Actually it doesn't happen very often and it is big deal(103 Posts)
I know this is ranty, I just need to get it out. I'm getting increasingly annoyed and I need to be handed all the grips.
Milestone birthday is coming up and H hasn't done fuck all as per all previous birthdays for the last 5 years. I know lots MN don't "do" birthdays but I used to love them.
I've tried to manage my expectations, I've tried to organise stuff for myself (lack of finances coupled with zero childcare (unless I pay for it but can't cos lack of finances), every year I promise myself that next year I will sort out my own birthday stuff but I always end up leaving it last minute because he is always (always) at work, can't or won't get time off for anything other than his own stuff, we have limited funds for naice things and I just end up putting myself last.
This year's excuse was well when I've tried in the past you have always complained (tried once in the last 10years, did something that anyone who even vaguely knew me would know I wouldn't like, I made the right noises but it wasn't my cup of tea and more something he would like).
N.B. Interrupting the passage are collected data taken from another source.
(** X5: in silent mode [load] never raises the lookup error of an
    undefined environment: it returns, or it raises [AttributeError]
    because a setting or a section has the wrong type. *)
Theorem X5_silent_load_raises_no_KeyError
    (filename : specifier) (key : option string) (s : Store) :
  value (load self filename key true s) = Ok tt
  \/ value (load self filename key true s) = Raise AttributeError.
Proof.
  assert (H : raises_only (fun e => e = AttributeError)
                (load self filename key true)).
  { unfold load. apply raises_only_bind; [apply raises_only_gets|].
    intros f. destruct (negb (spec_truthy f)); [intros s'; exact I|].
    unfold load_files. apply raises_only_bind.
    - intros s'. unfold get_source_date.
      destruct (get_source_date_spec self (resolve_files self f) [] s')
        as [Hv _].
      now rewrite Hv.
    - intros sd. apply raises_only_bind; [apply raises_only_gets|].
      intros envless. destruct (is_True envless).
      + unfold _envless_load. apply raises_only_for_each. intros entry.
        apply raises_only_set_data.
      + unfold _load_all_envs. apply raises_only_for_each. intros entry.
        unfold load_source_envs, base_envs.
        apply raises_only_bind.
        * apply raises_only_bind; [apply raises_only_gets|]. intros p.
          apply raises_only_bind; [now apply raises_only_as_str|]. intros p'.
          apply raises_only_bind; [apply raises_only_gets|]. intros d.
          apply raises_only_bind; [now apply raises_only_as_str|]. intros d'.
          intros s'. exact I.
        * intros bases. apply raises_only_bind; [apply raises_only_gets|].
          intros envs. apply raises_only_for_each. intros env.
          apply silent_load_env. }
  specialize (H s).
  destruct (value (load self filename key true s)) as [[]|e]; auto.
  right. now rewrite H.
Qed.
Ltac flag_cases f :=
  unfold getDigestFlag, getPathFlag;
  destruct (streq (digest f) (go "")); destruct (streq (pathPrefix f) (go ""));
  cbn.

Lemma main_switch_shape (f : Flags) (w : World) :
  operation f <> computeTree -> switch_trace f (trace (main_switch f w)).
Proof.
  intros Hct. switch_cases f;
    repeat match goal with
    | H : streq _ _ = true |- _ => apply streq_true in H
    end;
    try contradiction.
  - flag_cases f; try constructor.
    destruct (tool_DownloadActionResult w (digest f) (pathPrefix f));
      now constructor.
  - flag_cases f; try constructor.
    destruct (tool_DownloadBlob w (digest f) (pathPrefix f));
      constructor; auto.
  - flag_cases f; try constructor.
    destruct (tool_DownloadDirectory w (digest f) (pathPrefix f));
      now constructor.
  - flag_cases f; try constructor;
      destruct (tool_ShowAction w (digest f)); constructor; auto.
  - unfold getDigestFlag.
    destruct (streq (digest f) (go "")); [constructor |].
    rewrite bind_ret.
    destruct (reexecution_error
                (tool_ReexecuteAction w (digest f) (inputRoot f)));
      cbn; rewrite ?app_nil_r; now apply switch_call_stream.
  - flag_cases f; try constructor;
      destruct (tool_CheckDeterminism w (digest f) (inputRoot f)
                  (execAttempts f));
      now constructor.
  - flag_cases f; try constructor;
      destruct (tool_UploadBlob w (pathPrefix f)); now constructor.
  - constructor.
Qed.


Lemma stdout_writes oe chunks :
  stdout (map (OutErr_write oe) chunks) = stdout_chunks chunks.
Proof.
  induction chunks as [| c r IH]; [reflexivity |].
  destruct oe, c; cbn; fold (stdout (map (OutErr_write SystemOutErr) r));
    now rewrite IH.
Qed.

Lemma main_switch_reexecuteAction (f : Flags) (w : World) :
  operation f = reexecuteAction ->
  main_switch f w =
  bind (getDigestFlag f) (fun d =>
    bind (emit (ReexecuteAction d (inputRoot f) SystemOutErr)) (fun _ =>
      bind (emit_all (map (OutErr_write SystemOutErr)
                        (streamed (tool_ReexecuteAction w d (inputRoot f)))))
        (fun _ =>
           match reexecution_error
                   (tool_ReexecuteAction w d (inputRoot f)) with
           | Some err =>
               bind (getDigestFlag f) (fun d' =>
                 log_Exitf (go "error reexecuting action " ++ d'
                            ++ go ": " ++ err))
           | None => ret tt
           end))).
Proof. intros H. unfold main_switch. rewrite H. reflexivity. Qed.

Lemma main_switch_reexecute_stdout (f : Flags) (w : World) :
  operation f = reexecuteAction ->
  stdout (trace (main_switch f w))
  = if streq (digest f) (go "") then []
    else stdout_chunks
           (streamed (tool_ReexecuteAction w (digest f) (inputRoot f))).
Proof.
  intros H. rewrite (main_switch_reexecuteAction f w H).
  unfold getDigestFlag.
  destruct (streq (digest f) (go "")); [reflexivity |].
  rewrite bind_ret.
  rewrite trace_bind. cbn [emit trace outcome fst snd].
  rewrite trace_bind. cbn [emit_all trace outcome fst snd].
  change (stdout ([ReexecuteAction (digest f) (inputRoot f) SystemOutErr]
                  ++ ?x)) with (stdout x).
  rewrite stdout_app, stdout_writes.
  destruct (reexecution_error _); cbn; now rewrite app_nil_r.
Qed.
(** * USB_AI_RAG: the vector index and its metadata store

    A shallow embedding of [indexer/faiss_index.py]: the SQLite-backed
    [MetadataDB], the [FaissIndex] facade over a FAISS HNSW index, the
    slot-to-document mapping persisted as JSON, and the lock discipline
    of [add_vector], [search] and [save].

    Conventions.
    - Python integers are [Z]; Python strings are [string].
    - A method that can raise returns an [outcome]; mutations made before
      the exception stay in the state, as in Python.
    - FAISS itself is an external library: its nearest-neighbour kernel
      is a parameter [knn] of the model, and only what the Python wrapper
      checks (shape assertions) is written out. *)

From Stdlib Require Import ZArith List String Ascii Bool Lia Sorted DecimalString.
From Stdlib Require Import DecimalZ Permutation.
Import ListNotations.
Open Scope Z_scope.

Set Implicit Arguments.
Set Warnings "-register-all".

(* ================================================================== *)
(** * Exceptions and the state-and-exception monad                     *)
(* ================================================================== *)

(** The Python exceptions the module can raise or see. *)
Inductive exn : Type :=
| RuntimeError (msg : string)   (* raise RuntimeError("Index not initialized"), faiss.read_index *)
| AssertionError                (* the shape assertions of faiss' Python wrapper *)
| TypeError                     (* str + int, or max over keys of mixed types *)
| IndexError                    (* distances[0] on a result with no row *)
| JSONDecodeError               (* json.load on a file that is not JSON *)
| AttributeError                (* [self.index.ntotal] when the index is None *)
| OverflowError.                (* sqlite3 binding an int outside 64 bits *)

Inductive outcome (A : Type) : Type :=
| Ok (a : A)
| Raise (e : exn).
Arguments Ok {A} a.
Arguments Raise {A} e.

(** A computation over a mutable state [W]: the state survives a raise. *)
Definition M (W A : Type) : Type := W -> outcome A * W.

Definition ret {W A} (a : A) : M W A := fun w => (Ok a, w).

Definition bind {W A B} (c : M W A) (k : A -> M W B) : M W B :=
  fun w => match c w with
           | (Ok a, w') => k a w'
           | (Raise e, w') => (Raise e, w')
           end.

Definition raise {W A} (e : exn) : M W A := fun w => (Raise e, w).

(** [try: body / except Exception as e: handler e]. *)
Definition try_except {W A} (body : M W A) (handler : exn -> M W A) : M W A :=
  fun w => match body w with
           | (Ok a, w') => (Ok a, w')
           | (Raise e, w') => handler e w'
           end.

Definition get {W} : M W W := fun w => (Ok w, w).
Definition gets {W A} (f : W -> A) : M W A := fun w => (Ok (f w), w).
Definition modify {W} (f : W -> W) : M W unit := fun w => (Ok tt, f w).

(** An operation of a library that may raise but has no state of its own. *)
Definition lift_outcome {W A} (o : outcome A) : M W A := fun w => (o, w).

Declare Scope py_scope.
Delimit Scope py_scope with py.
Notation "x <- c ;; k" := (bind c (fun x => k))
  (at level 61, c at next level, right associativity) : py_scope.
Notation "c ;;; k" := (bind c (fun _ => k))
  (at level 61, right associativity) : py_scope.

(** [for x in xs: body x], the body threading an accumulator. *)
Fixpoint for_each {W A B} (xs : list A) (acc : B) (body : B -> A -> M W B) : M W B :=
  match xs with
  | [] => ret acc
  | x :: xs' => bind (body acc x) (fun acc' => for_each xs' acc' body)
  end.

(* ================================================================== *)
(** * Python dictionaries and JSON                                     *)
(* ================================================================== *)

(** Keys of [id_to_doc_id]: integers when written by [add_vector],
    strings when the dictionary comes from [json.load]. An integer key
    and a string key are never equal. *)
Inductive pykey : Type :=
| KInt (n : Z)
| KStr (s : string).

Definition pykey_eqb (a b : pykey) : bool :=
  match a, b with
  | KInt x, KInt y => Z.eqb x y
  | KStr x, KStr y => String.eqb x y
  | _, _ => false
  end.

(** A dict keeps insertion order; keys are unique. *)
Definition dict : Type := list (pykey * Z).

(** [d.get(k)] *)
Fixpoint dict_get (d : dict) (k : pykey) : option Z :=
  match d with
  | [] => None
  | (k', v) :: d' => if pykey_eqb k' k then Some v else dict_get d' k
  end.

(** [d[k] = v]: overwrite in place, or append. *)
Fixpoint dict_set (d : dict) (k : pykey) (v : Z) : dict :=
  match d with
  | [] => [(k, v)]
  | (k', v') :: d' =>
      if pykey_eqb k' k then (k', v) :: d' else (k', v') :: dict_set d' k v
  end.

Definition dict_keys (d : dict) : list pykey := map fst d.

(** [len(d)] *)
Definition dict_len (d : dict) : Z := Z.of_nat (List.length d).

(** [str(n)] for an integer. *)
Definition str_of_Z (z : Z) : string := NilZero.string_of_int (Z.to_int z).

(** The members of a JSON object whose values are integers, in file order:
    the content of the mapping file. *)
Definition json_object : Type := list (string * Z).

(** [json.dump(d, f)]: an integer key is written as its decimal string. *)
Definition json_key (k : pykey) : string :=
  match k with
  | KInt n => str_of_Z n
  | KStr s => s
  end.

Definition json_dump (d : dict) : json_object :=
  map (fun kv => (json_key (fst kv), snd kv)) d.

(** [json.load(f)]: every key of the result is a [str]; a repeated member
    overwrites the earlier one. *)
Definition json_load (o : json_object) : dict :=
  fold_left (fun d kv => dict_set d (KStr (fst kv)) (snd kv)) o [].

(** [max(keys)] followed by [+ 1]. Integer keys give the next integer;
    a string key makes either [max] (mixed types) or [+ 1] (str + int)
    raise [TypeError]. The caller guards against the empty dictionary. *)
Fixpoint int_keys (ks : list pykey) : option (list Z) :=
  match ks with
  | [] => Some []
  | KInt n :: ks' => option_map (cons n) (int_keys ks')
  | KStr _ :: _ => None
  end.

Definition list_max (x : Z) (xs : list Z) : Z := fold_left Z.max xs x.

Definition max_plus_one (ks : list pykey) : outcome Z :=
  match int_keys ks with
  | Some (x :: xs) => Ok (list_max x xs + 1)
  | Some [] => Raise (RuntimeError "max() arg is an empty sequence")
  | None => Raise TypeError
  end.

(** JSON values, for the [metadata] column. *)
Inductive json : Type :=
| JNull
| JBool (b : bool)
| JInt (n : Z)
| JStr (s : string)
| JList (l : list json)
| JDict (members : list (string * json)).

(* ================================================================== *)
(** * MetadataDB: the [documents] table                                *)
(* ================================================================== *)

(** One row of [documents]. The [metadata] column holds the text
    [json.dumps(metadata)], represented by the JSON value it encodes;
    [None] is SQL NULL. *)
Record document_row : Type := mk_row {
  row_id : Z;
  row_file_path : string;
  row_file_type : string;
  row_content_type : string;
  row_metadata : option json;
  row_snippet : string;
  row_created_at : Z
}.

(** The table, in insertion order. *)
Definition table : Type := list document_row.

(** The dictionary [get_document] and [search_documents] build from a row. *)
Record document : Type := mk_document {
  doc_id : Z;
  doc_file_path : string;
  doc_file_type : string;
  doc_content_type : string;
  doc_metadata : json;
  doc_snippet : string;
  doc_created_at : Z
}.
(** * Column/segment stores, index builder and immutable index of the TAE
    storage layer: a shallow embedding and its verified properties.

    Sources embedded here:
    - package [segmentio]: [columnBlock] and [segmentFile];
    - package [indexwrapper]: [immutableIndex];
    - package [jobs]: [BuildAndFlushBlockIndex].

    Conventions.  Go integers are [Z]; a nil-able [error] is [option error];
    a nil-able slice is an [option (list _)]; a run-time panic is the
    [Panic] outcome of [go].  Calls that leave the modelled objects (the raw
    segment store, file I/O, the logger, index readers and writers) are
    recorded as [event]s, in call order.  Locks are not modelled: every
    operation is embedded as it runs on one thread. *)

From Stdlib Require Import ZArith Lia Strings.Byte.
From stdpp Require Import base option list gmap strings pretty.

Local Open Scope Z_scope.

(** ** Go run-time outcomes and the error values of this layer *)

Inductive go (A : Type) : Type :=
| Return (a : A)
| Panic (msg : string).
Arguments Return {A} a.
Arguments Panic {A} msg.

Inductive error : Type :=
| ErrInvalidParam                  (* file.ErrInvalidParam *)
| ErrPossibleDuplicate             (* data.ErrPossibleDuplicate *)
| ErrSyntax (fn input : string)    (* strconv.NumError{Err: ErrSyntax} *)
| ErrRange (fn input : string)     (* strconv.NumError{Err: ErrRange} *)
| ErrExternal (code : Z).          (* any error raised by a collaborator *)

Global Instance error_eq_dec : EqDecision error.
Proof. solve_decision. Defined.

(** ** The raw segment store, as far as this layer sees it *)

Module Segment.

(** Modelled from the spec: [segment.BlockFile] is not in the source.  A
    raw file handle carries its name and the size, origin-size and
    compression metadata that replay records (spec, section 6). *)
Record BlockFile : Type := mkBlockFile {
  name : string;
  fileSize : Z;
  originSize : Z;
  algo : Z }.

Global Instance BlockFile_eq_dec : EqDecision BlockFile.
Proof. solve_decision. Defined.

(** Modelled from the spec: raw store primitive [newFile(name)]; the new
    handle is empty and uncompressed. *)
Definition NewBlockFile (fname : string) : BlockFile :=
  mkBlockFile fname 0 0 0.

End Segment.

(** The calls [BuildAndFlushBlockIndex] makes that can fail, in program
    order. *)
Inductive jobStep : Type :=
| OpenColumnStep          (* file.OpenColumn(pk) *)
| OpenZMFileStep          (* pkColumn.OpenIndexFile(0) *)
| ZMInitStep              (* zoneMapWriter.Init *)
| ZMAddValuesStep         (* zoneMapWriter.AddValues *)
| ZMFinalizeStep          (* zoneMapWriter.Finalize *)
| OpenSFFileStep          (* pkColumn.OpenIndexFile(1) *)
| BFInitStep              (* bfWriter.Init *)
| BFAddValuesStep         (* bfWriter.AddValues *)
| BFFinalizeStep          (* bfWriter.Finalize *)
| MarshalStep             (* metas.Marshal *)
| WriteIndexMetaStep.     (* file.WriteIndexMeta *)

Global Instance jobStep_eq_dec : EqDecision jobStep.
Proof. solve_decision. Defined.
(** C2, amended: an animal or staff record whose type tag is not a known
    type name makes [Zoo.load] raise, so no zoo is returned; an event record
    whose type tag is not a known subclass name and whose ["event_type"]
    field names no member of [EventType] raises on deserialization, the
    error is logged, that event alone is skipped, and the loop over the
    events never aborts the load. *)
Theorem C2_unknown_type_tags :
  (∀ (path fmt : string) (d : list (string * value)) (records : list value)
     (bad : value) (w : World),
     In bad records →
     (dict_get "staff" d = Some (VList records) ∧
      known_tag staff_type_names bad = false) ∨
     (dict_get "animals" d = Some (VList records) ∧
      known_tag animal_type_names bad = false) →
     ∃ w' e, Zoo_load path (Some (VDict d)) fmt w = (w', inl e)) ∧
  (∀ (event_data : value) (rest : list value) (z : Zoo.t) (w : World),
     known_tag event_type_names event_data = false →
     named_event_type event_data = None →
     ∃ e, ZooStorage._deserialize_event event_data z w = (w, inl e) ∧
          load_events (event_data :: rest) (z, w)
          = load_events rest
              (z, emit_all [Log ERROR ("Ошибка при загрузке события: " +:+ exn_str e)] w)) ∧
  (∀ (records : list value) (st : Zoo.St),
     ∃ st', load_events records st = (st', inr tt)).
Proof.
  split; [| split].
  - intros path fmt d records bad w Hin Hbad.
    apply (Zoo_load_unknown path fmt d records bad w Hin Hbad).
  - intros event_data rest z w Hunknown Hunnamed.
    pose proof (deserialize_event_unknown event_data z Hunknown Hunnamed) as Hraises.
    destruct (load_event_skips event_data z w Hraises) as (e & Hrun & Hskip).
    exists e. split; [exact Hrun |].
    unfold load_events. simpl. unfold bind. rewrite Hskip. reflexivity.
  - apply load_events_total.
Qed.

End EventRecords.

(** C2, as stated, fails for events: a record whose type tag is unknown but
    whose ["event_type"] field names a member of [EventType] is rebuilt as a
    plain [ZooEvent] and scheduled; no error is raised or logged. *)
Lemma C2_unknown_event_tag_counterexample :
  known_tag event_type_names show_record = false ∧
  ZooStorage._deserialize_event (H := sample_runtime) show_record
    (Zoo.init "Загруженный зоопарк") sample_world
  = (sample_world, inr show_event) ∧
  Zoo_load (H := sample_runtime) "zoo.json" (Some show_document) "json" sample_world
  = (emit_all [ Log INFO "Запланировано событие: Show на 288300000000";
                Log INFO "Данные зоопарка загружены из zoo.json" ] sample_world,
     inr (Zoo.mk "Загруженный зоопарк" [] [] [show_event]
            Zoo._setup_default_event_subscriptions)).
Proof. repeat split; vm_compute; reflexivity. Qed.

Lemma C2_unknown_type_tags_witness :
  (∃ w' e, Zoo_load (H := sample_runtime) "zoo.json" (Some (VDict fish_document)) "json"
             sample_world = (w', inl e)) ∧
  (∃ e, ZooStorage._deserialize_event (H := sample_runtime) cleaning_record sample_zoo
          sample_world = (sample_world, inl e) ∧
        load_events (H := sample_runtime) [cleaning_record; show_record]
          (sample_zoo, sample_world)
        = load_events (H := sample_runtime) [show_record]
            (sample_zoo,
             emit_all [Log ERROR ("Ошибка при загрузке события: "
                                  +:+ exn_str (H := sample_runtime) e)] sample_world)).
Proof.
  destruct (C2_unknown_type_tags (H := sample_runtime)) as (Hfatal & Hskip & _).
  split.
  - apply (Hfatal "zoo.json" "json" fish_document
             [ZooStorage._serialize_animal sample_bird;
              VDict [("type", VStr "Fish"); ("name", VStr "Nemo"); ("age", VInt 1)]]
             (VDict [("type", VStr "Fish"); ("name", VStr "Nemo"); ("age", VInt 1)])).
    + right. left. reflexivity.
    + right. split; reflexivity.
  - apply (Hskip cleaning_record [show_record] sample_zoo sample_world); reflexivity.
Defined.

(** ** Save, then load *)

Section SaveLoad.
Context `{PyRuntime}.

(** C1 at a failing input: [save] writes the record of a plain [ZooEvent]
    without an ["event_type"] field, [_deserialize_event] looks that field
    up and raises, and the loaded zoo has lost the event. *)
Theorem C1_base_event_lost (w : World) :
  ∃ (doc : value) (w1 w2 : World) (loaded : Zoo.t),
    Zoo_save "zoo.json" "json" (show_zoo, w) = ((show_zoo, w1), inr doc) ∧
    Zoo_load "zoo.json" (Some doc) "json" w1 = (w2, inr loaded) ∧
    length (Zoo.events show_zoo) = 1%nat ∧
    length (Zoo.events loaded) = 0%nat.
Proof.
  set (w1 := emit_w (Log INFO ("Данные зоопарка сохранены в " +:+ "zoo.json")) w).
  destruct (load_event_skips (ZooStorage._serialize_event show_event)
              (Zoo.init "Загруженный зоопарк") w1) as (e & _ & Hskip).
  { apply deserialize_event_unknown; reflexivity. }
  exists (ZooStorage.save_data show_zoo (now w)), w1.
  eexists _, _. split; [reflexivity |].
  split; [| split; [reflexivity |]].
  - unfold Zoo_load, bind. cbn -[load_event Zoo.init].
    unfold load_body, bind. cbn -[load_event Zoo.init].
    unfold bind. rewrite Hskip. cbn. reflexivity.
  - reflexivity.
Qed.
(** * A shallow embedding of the prodigy-pdf recipes

    Sources: [prodigy_pdf/__init__.py] (the image and OCR recipes) and
    [prodigy_pdf/spans.py] (the layout token stream).

    Python strings are modelled as lists of Unicode code points ([pystr]);
    Python's [str.strip], [str.split] with a one-character separator,
    [str.rfind] and slicing are written out below.  Python exceptions are the
    constructors of [pyexc] and fallible code runs in the [res] monad. *)

From Stdlib Require Import List String Ascii NArith ZArith Bool Lia Sorted.
Import ListNotations.

Open Scope list_scope.

(* ------------------------------------------------------------------ *)
(** ** Python strings *)

Definition pystr := list N.

(** ASCII literal to code points. *)
Definition s (x : string) : pystr :=
  map (fun a => N.of_nat (nat_of_ascii a)) (list_ascii_of_string x).

Definition nl : N := 10.
Definition dash : N := 45.
Definition space : N := 32.
Definition comma : N := 44.
Definition slash : N := 47.
Definition dot : N := 46.

(** [str.isspace] on one code point: the characters [str.strip()] removes. *)
Definition is_space (c : N) : bool :=
  ((9 <=? c) && (c <=? 13))%N || ((28 <=? c) && (c <=? 32))%N
  || (c =? 133)%N || (c =? 160)%N || (c =? 5760)%N
  || ((8192 <=? c) && (c <=? 8202))%N
  || (c =? 8232)%N || (c =? 8233)%N || (c =? 8239)%N || (c =? 8287)%N
  || (c =? 12288)%N.

Fixpoint lstrip (xs : pystr) : pystr :=
  match xs with
  | [] => []
  | c :: r => if is_space c then lstrip r else xs
  end.

Definition rstrip (xs : pystr) : pystr := rev (lstrip (rev xs)).

(** [str.strip()] *)
Definition strip (xs : pystr) : pystr := rstrip (lstrip xs).

(** [str.split(sep)] for a one-character separator. *)
Fixpoint split_on (sep : N) (xs : pystr) : list pystr :=
  match xs with
  | [] => [[]]
  | c :: r =>
      if (c =? sep)%N then [] :: split_on sep r
      else match split_on sep r with
           | [] => [[c]]
           | w :: ws => (c :: w) :: ws
           end
  end.

(** [sep.join(parts)] *)
Fixpoint join_with (sep : pystr) (parts : list pystr) : pystr :=
  match parts with
  | [] => []
  | [p] => p
  | p :: ps => p ++ sep ++ join_with sep ps
  end.

(** [str.rfind(c)]: the last index of [c], or [-1]. *)
Fixpoint rfind_from (c : N) (xs : pystr) (i acc : Z) : Z :=
  match xs with
  | [] => acc
  | x :: r => rfind_from c r (i + 1) (if (x =? c)%N then i else acc)
  end.

Definition rfind (c : N) (xs : pystr) : Z := rfind_from c xs 0 (-1).

(** [xs[:i]] *)
Definition slice_to (xs : pystr) (i : Z) : pystr :=
  let n := Z.of_nat (List.length xs) in
  let j := if (i <? 0)%Z then Z.max 0 (n + i) else Z.min i n in
  firstn (Z.to_nat j) xs.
Added to the excuse was I didn't want to arrange anything because I don't know what you like (12 years you fucker! We have been together 12 years!)
Anyway- please tell me to get over myself, I'm feeling sorry for myself for spending my birthday alone whilst the DCs are at school,I pre booked the day off thinking/hoping that he might have done something nice, he hasn't. He made some half arsed gesture of if I book something he will pay for it, but it's not the same, especially as it's so late in the day so no realistic chance of "booking" anywhere.
I always make a fuss for his birthday if not from me then from the DC, homemade gifts, a cake, stuff I know he likes, not big expensive gifts but there is thought there, and how come I know what he likes but he claims not to know what I like?!
YANBU if you've communicated your opinion on birthdays to him. It's the thought of it more than the size of whatever he does. I think you would be U if he put some effort into something smaller for you and you just didn't like what he did but making no effort at all seems thoughtless in this case.
If you have the day off and the kids are at school plan something without him. Go on a day trip - are any of your friends free? Even if not go on a trip out maybe around some nice gardens or gallery. If anyone is free you could do cinema or theatre and afternoon tea.
stop doing anything for his birthday!
people say that is petty but seriously fuck that shit. treat him as he treats you. stop bending over backwards for someone who for 12 years has barely given a thought to you!
Why are you still with him when he clearly doesn't give a fuck about what is important to you?
Also, stop making an effort for his birthday. You might as well have mug stamped on your head.
I'm not seeing his selling points tbh - he sounds totally selfish and you are letting him get away with it.
Book a lovely day for yourself a massage, lunch whatever you enjoy. Maybe have a look on Groupon for some spa deals or whatever you fancy. Happy Birthday.
No way would I have stayed with a man who gave zero fucks about my birthday when it means lots to me.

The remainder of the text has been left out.